Assigned task: Your answer should be the exact lines of the data below from the one containing "->]]; vm_compute; lia." through the one containing "simpl in Hr."; please include nothing else.
++++++++
(* ===== verification/TicketSafety.v ===== *)
(** * Guarantees of the ticket store

    Over every history of requests: the store stays coherent and never panics,
    revisions only advance and end for good, a revision is executed at most once
    and only as approved, a scope holds a bounded number of open tickets, an
    outcome is announced only after somebody was handed it, and a thread names
    one ticket. *)

From Stdlib Require Import ZArith Lia Ascii String Sorting.Permutation Sorting.Sorted.
From stdpp Require Import base list strings gmap sorting.
From S2P Require Import Prelude GoStrings Json Domain Payload Encode Ticket TicketFacts.

Local Open Scope string_scope.

(** ** Coherence over histories *)

Lemma opened_keeps b i :
  (1 <= b)%Z -> validateOpen i = Ok tt ->
  keeps b (OI_Key i) (opened i) {[1%Z := Tk_Current (opened i)]}.
Proof.
  intros Hb Hv. unfold validateOpen, check in Hv. inv_ok. bsimp.
  split; simpl; try done.
  - intros j. split.
    + intros [r Hr%lookup_singleton_Some]. lia.
    + intros Hj. replace j with 1%Z by lia. rewrite lookup_singleton_eq. eauto.
  - intros j r [<- <-]%lookup_singleton_Some. split; [done|]. by apply sound_collecting.
  - intros j r [<- <-]%lookup_singleton_Some. lia.
  - by intros j r [<- <-]%lookup_singleton_Some.
Qed.

Lemma change_coherent b m q y m' :
  coherent b m -> (0 <= b < int64_max)%Z -> change m q y m' -> coherent (b + 1) m'.
Proof.
  intros C Hb H k. pose proof (C k) as Ck.
  assert (W : kept (b + 1) k (tm_tickets m !! k) (tm_revisions m !! k)).
  { unfold kept in *. repeat case_match; try done. by apply (keeps_weaken b); [lia|]. }
  destruct H as [m' H1 H2 _ _ _ _|ev ref t Ht Hr _ _ _|i Hv Ht _ _ _ _|k' t rs l t' rs' m' Ht Hrs Hm H1 H2 _ _ _ _ _].
  - by rewrite H1, H2.
  - done.
  - simpl. destruct (decide (k = OI_Key i)) as [->|D].
    + rewrite !lookup_insert_eq. apply opened_keeps; [lia|done].
    + by rewrite !lookup_insert_ne by done.
  - rewrite H1, H2. destruct (decide (k = k')) as [->|D].
    + rewrite !lookup_insert_eq. rewrite Ht, Hrs in Ck. simpl in *.
      eapply moves_keep; [done|lia|done].
    + by rewrite !lookup_insert_ne by done.
Qed.

(** A history from a coherent store runs to its end, each request changing the
    store as the state machine says. *)
Inductive history : Z -> TicketMemory -> list (ticket_request * ticket_reply) -> TicketMemory -> Prop :=
| hist_nil b m : history b m [] m
| hist_cons b m q y m1 log m2 :
    coherent b m -> change m q y m1 -> history (b + 1) m1 log m2 ->
    history b m ((q, y) :: log) m2.

Lemma serve_all_history qs b m :
  coherent b m -> (0 <= b)%Z -> (b + Z.of_nat (List.length qs) <= int64_max)%Z ->
  exists m' log, serve_all qs m = Some (m', log) /\ history b m log m' /\
    coherent (b + Z.of_nat (List.length qs)) m'.
Proof.
  revert b m. induction qs as [|[cancelled q] qs IH]; intros b m C Hb Hl; simpl List.length in *.
  - exists m, []. rewrite Z.add_0_r. repeat split; [constructor|done].
  - simpl. pose proof (handle_changes b m C cancelled q) as H.
    destruct (handle cancelled q m) as [y m1|]; [|done]. simpl in H.
    destruct (IH (b + 1)%Z m1) as (m2 & log & E & Hh & C2); [|lia|lia|].
    { eapply change_coherent; [done|lia|done]. }
    rewrite E. exists m2, ((q, y) :: log). split_and!; [done|by econstructor|].
    by replace (b + Z.of_nat (S (List.length qs)))%Z with (b + 1 + Z.of_nat (List.length qs))%Z by lia.
Qed.

Lemma coherent_new b : coherent b NewTicketMemory.
Proof. intros k. unfold NewTicketMemory. simpl. by rewrite !lookup_empty. Qed.

Lemma from_new qs m log :
  (Z.of_nat (List.length qs) <= int64_max)%Z -> serve_all qs NewTicketMemory = Some (m, log) ->
  history 0 NewTicketMemory log m /\ coherent (Z.of_nat (List.length qs)) m.
Proof.
  intros Hl H. destruct (serve_all_history qs 0 NewTicketMemory) as (m' & log' & E & Hh & C);
    [apply coherent_new|lia|lia|].
  rewrite E in H. injection H as <- <-. done.
Qed.

(** ** Revisions advance *)

Definition rank (p : Phase) : nat :=
  if String.eqb p TPhaseCollecting then 0
  else if String.eqb p TPhaseAwaitingApproval then 1
  else if String.eqb p TPhaseExecuting then 2
  else if String.eqb p TPhaseNeedsAttention then 3
  else 4.

(** What may become of a revision: its request stays what it was, what was
    approved of it stays approved, and an end is final. *)
Record advances (r r' : Revision) : Prop := {
  adv_same : Rv_Ref r' = Rv_Ref r /\ Rv_Draft r' = Rv_Draft r /\
    Rv_Recipients r' = Rv_Recipients r /\ Rv_CreatedAt r' = Rv_CreatedAt r;
  adv_rank : (rank (Rv_Phase r) <= rank (Rv_Phase r'))%nat;
  adv_fixed : (0 < rank (Rv_Phase r))%nat ->
    Rv_Approval r' = Rv_Approval r /\ Rv_Snapshot r' = Rv_Snapshot r;
  adv_ended : phase_terminal (Rv_Phase r) = true -> r' = r
}.

#[export] Instance advances_preorder : PreOrder advances.
Proof.
  split.
  - intros r. by split.
  - intros r1 r2 r3 [A1 A2 A3 A4] [B1 B2 B3 B4]. split.
    + destruct A1 as (E1 & E2 & E3 & E4).
      destruct B1 as (F1 & F2 & F3 & F4). by rewrite F1, F2, F3, F4.
    + lia.
    + intros H. destruct (A3 H) as [E1 E2]. destruct (B3 ltac:(lia)) as [F1 F2]. by rewrite F1, F2.
    + intros H. rewrite (A4 H) in *. by apply B4.
Qed.

Lemma waiting_advances r r' : waiting_step r r' -> advances r r'.
Proof.
  intros [snap at_ Hp|a at_ Hp _ _ _ _|p res at_ Hw Hp].
  - split; simpl; [done|done| |]; rewrite Hp; simpl; [intros H; vm_compute in H; lia|done].
  - split; simpl; [done| | |]; rewrite Hp; simpl; [vm_compute; lia|intros H; vm_compute in H; lia|done].
  - split; simpl; [done| |done|].
    + destruct Hp as [-> | ->], (proj1 (waits_cases _) Hw) as [-> | ->]; vm_compute; lia.
    + by destruct (proj1 (waits_cases _) Hw) as [-> | ->].
Qed.

Lemma superseded_advances r at_ : sound r -> advances r (superseded_by r at_).
Proof.
  intros S. unfold superseded_by. destruct (cancels (Rv_Phase r)) eqn:E; [|done].
  split; simpl; [done| |done|].
  - unfold rank at 2. simpl. unfold rank. repeat case_match; lia.
  - intros H. unfold cancels in E. rewrite H in E. by rewrite !andb_false_r in E.
Qed.

Lemma moves_advance b k t rs l t' rs' i r :
  keeps b k t rs -> (b < int64_max)%Z -> moves t rs l t' rs' -> rs !! i = Some r ->
  exists r', rs' !! i = Some r' /\ advances r r'.
Proof.
  intros K Hb Hm Hi.
  assert (P : forall j s s', rs !! j = Some s -> advances s s' ->
                exists r', <[j := s']> rs !! i = Some r' /\ advances r r').
  { intros j s s' Hj A. destruct (decide (i = j)) as [<-|D].
    - exists s'. rewrite lookup_insert_eq. by replace r with s by congruence.
    - exists r. by rewrite lookup_insert_ne. }
  pose proof (kp_current _ _ _ _ K) as Hc. destruct (kept_current _ _ _ _ K) as [Hcr Hs].
  destruct Hm as [u H1 H2 H3 H4|r' at_ Hw|c Hcl cur nxt|ci a Ha Href Hp Hap Hr Hq u|e er p res at_ He Her Hp er' u].
  - by exists r.
  - eapply P; [done|]. by apply waiting_advances.
  - destruct (P _ _ _ Hc (superseded_advances _ (rc_at c) Hs)) as (r' & Hr' & A).
    exists r'. split; [|done]. rewrite lookup_insert_ne; [done|]. simpl.
    pose proof (kept_in_range _ _ _ _ K _ _ Hi). pose proof (kp_bound _ _ _ _ K).
    unfold add64. rewrite wrap64_id; [lia|]. apply in_int64_spec. unfold int64_max in Hb. lia.
  - eapply P; [done|]. split; simpl; [done| |done|]; rewrite Hp; [vm_compute; lia|done].
  - eapply P; [done|]. destruct (kp_active _ _ _ _ K _ He) as (_ & s & Hs' & Hrun & _).
    rewrite Her in Hs'. injection Hs' as <-. apply runs_cases in Hrun.
    split; simpl; [done| |done|].
    + destruct Hrun as [-> | ->], Hp as [-> |[-> | ->]]; vm_compute; lia.
    + by destruct Hrun as [-> | ->].
Qed.

Lemma change_advances b m q y m' ref r :
  coherent b m -> (b < int64_max)%Z -> change m q y m' -> revision_at m ref = Some r ->
  exists r', revision_at m' ref = Some r' /\ advances r r'.
Proof.
  intros C Hb H Hr. unfold revision_at in *.
  destruct H as [m' H1 H2 _ _ _ _|ev rf t Ht Hrf _ _ _|i Hv Ht _ _ _ _|k' t rs l t' rs' m' Ht Hrs Hm H1 H2 _ _ _ _ _].
  - rewrite H2. by exists r.
  - by exists r.
  - simpl. exists r. split; [|done]. rewrite lookup_insert_ne; [done|]. intros E.
    specialize (C (OI_Key i)). rewrite Ht, E in C. simpl in C.
    destruct (tm_revisions m !! TR_Key ref); done.
  - rewrite H2. destruct (decide (TR_Key ref = k')) as [<-|D].
    + rewrite lookup_insert_eq. simpl. rewrite Hrs in Hr. simpl in Hr.
      specialize (C (TR_Key ref)). rewrite Ht, Hrs in C. simpl in C. by eapply moves_advance.
    + rewrite lookup_insert_ne by done. by exists r.
Qed.

Lemma history_advances b m log m' ref r :
  history b m log m' -> (b + Z.of_nat (List.length log) <= int64_max)%Z -> revision_at m ref = Some r ->
  exists r', revision_at m' ref = Some r' /\ advances r r'.
Proof.
  intros H. revert r. induction H as [b m|b m q y m1 log m2 C Hc Hh IH]; intros r Hl Hr; [by exists r|].
  simpl List.length in Hl.
  destruct (change_advances _ _ _ _ _ _ _ C ltac:(lia) Hc Hr) as (r1 & H1 & A1).
  destruct (IH r1 ltac:(lia) H1) as (r2 & H2 & A2). exists r2. split; [done|]. by etransitivity.
Qed.

(** ** Executions *)

Definition granted (log : list (ticket_request * ticket_reply)) : list ClaimInput :=
  omap (fun qy => newly_claimed qy.1 qy.2) log.

(** The revision a claim names carries the approval the claim names, of what
    was inspected, and has started. *)
Definition started_as_approved (m : TicketMemory) (i : ClaimInput) : Prop :=
  exists r a, revision_at m (KI_Ref i) = Some r /\ (2 <= rank (Rv_Phase r))%nat /\
    Rv_Approval r = Some a /\ Ap_RunID a = KI_RunID i /\ Ap_AtSeq a = KI_ApprovalAtSeq i /\
    Ap_Snapshot a = Rv_Snapshot r.

Lemma change_grants b m q y m' i :
  coherent b m -> change m q y m' -> newly_claimed q y = Some i ->
  (exists r, revision_at m (KI_Ref i) = Some r /\ rank (Rv_Phase r) = 1%nat) /\
  started_as_approved m' i.
Proof.
  intros C H Hn. destruct H as [| | |k t rs l t' rs' m' Ht Hrs Hm H1 H2 _ _ _ Hl _]; try congruence.
  rewrite Hn in Hl. destruct Hm as [| | |i' a Ha Href Hp Hap Hr Hq u|]; try done.
  injection Hl as <-. specialize (C k). rewrite Ht, Hrs in C. simpl in C.
  destruct (kept_current _ _ _ _ C) as [Hcr S]. pose proof (kp_current _ _ _ _ C) as Hc.
  assert (Hk : TR_Key (KI_Ref i) = k) by (rewrite <- Href, Hcr; done).
  unfold started_as_approved, revision_at. rewrite Hk, H2, Hrs, lookup_insert_eq, <- Href. simpl.
  rewrite Hc. split.
  - exists (Tk_Current t). split; [done|]. by rewrite Hp.
  - eexists _, a. rewrite lookup_insert_eq. split; [done|].
    destruct (sound_approved _ S) as (a' & E & Es & _); [by rewrite Hp|].
    rewrite Hap in E. injection E as <-. by split_and!; [vm_compute; lia|..].
Qed.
++++++++
Reply:
    + destruct Hrun as [-> | ->], Hp as [-> |[-> | ->]]; vm_compute; lia.
    + by destruct Hrun as [-> | ->].
Qed.

Lemma change_advances b m q y m' ref r :
  coherent b m -> (b < int64_max)%Z -> change m q y m' -> revision_at m ref = Some r ->
  exists r', revision_at m' ref = Some r' /\ advances r r'.
Proof.
  intros C Hb H Hr. unfold revision_at in *.
  destruct H as [m' H1 H2 _ _ _ _|ev rf t Ht Hrf _ _ _|i Hv Ht _ _ _ _|k' t rs l t' rs' m' Ht Hrs Hm H1 H2 _ _ _ _ _].
  - rewrite H2. by exists r.
  - by exists r.
  - simpl. exists r. split; [|done]. rewrite lookup_insert_ne; [done|]. intros E.
    specialize (C (OI_Key i)). rewrite Ht, E in C. simpl in C.
    destruct (tm_revisions m !! TR_Key ref); done.
  - rewrite H2. destruct (decide (TR_Key ref = k')) as [<-|D].
    + rewrite lookup_insert_eq. simpl. rewrite Hrs in Hr. simpl in Hr.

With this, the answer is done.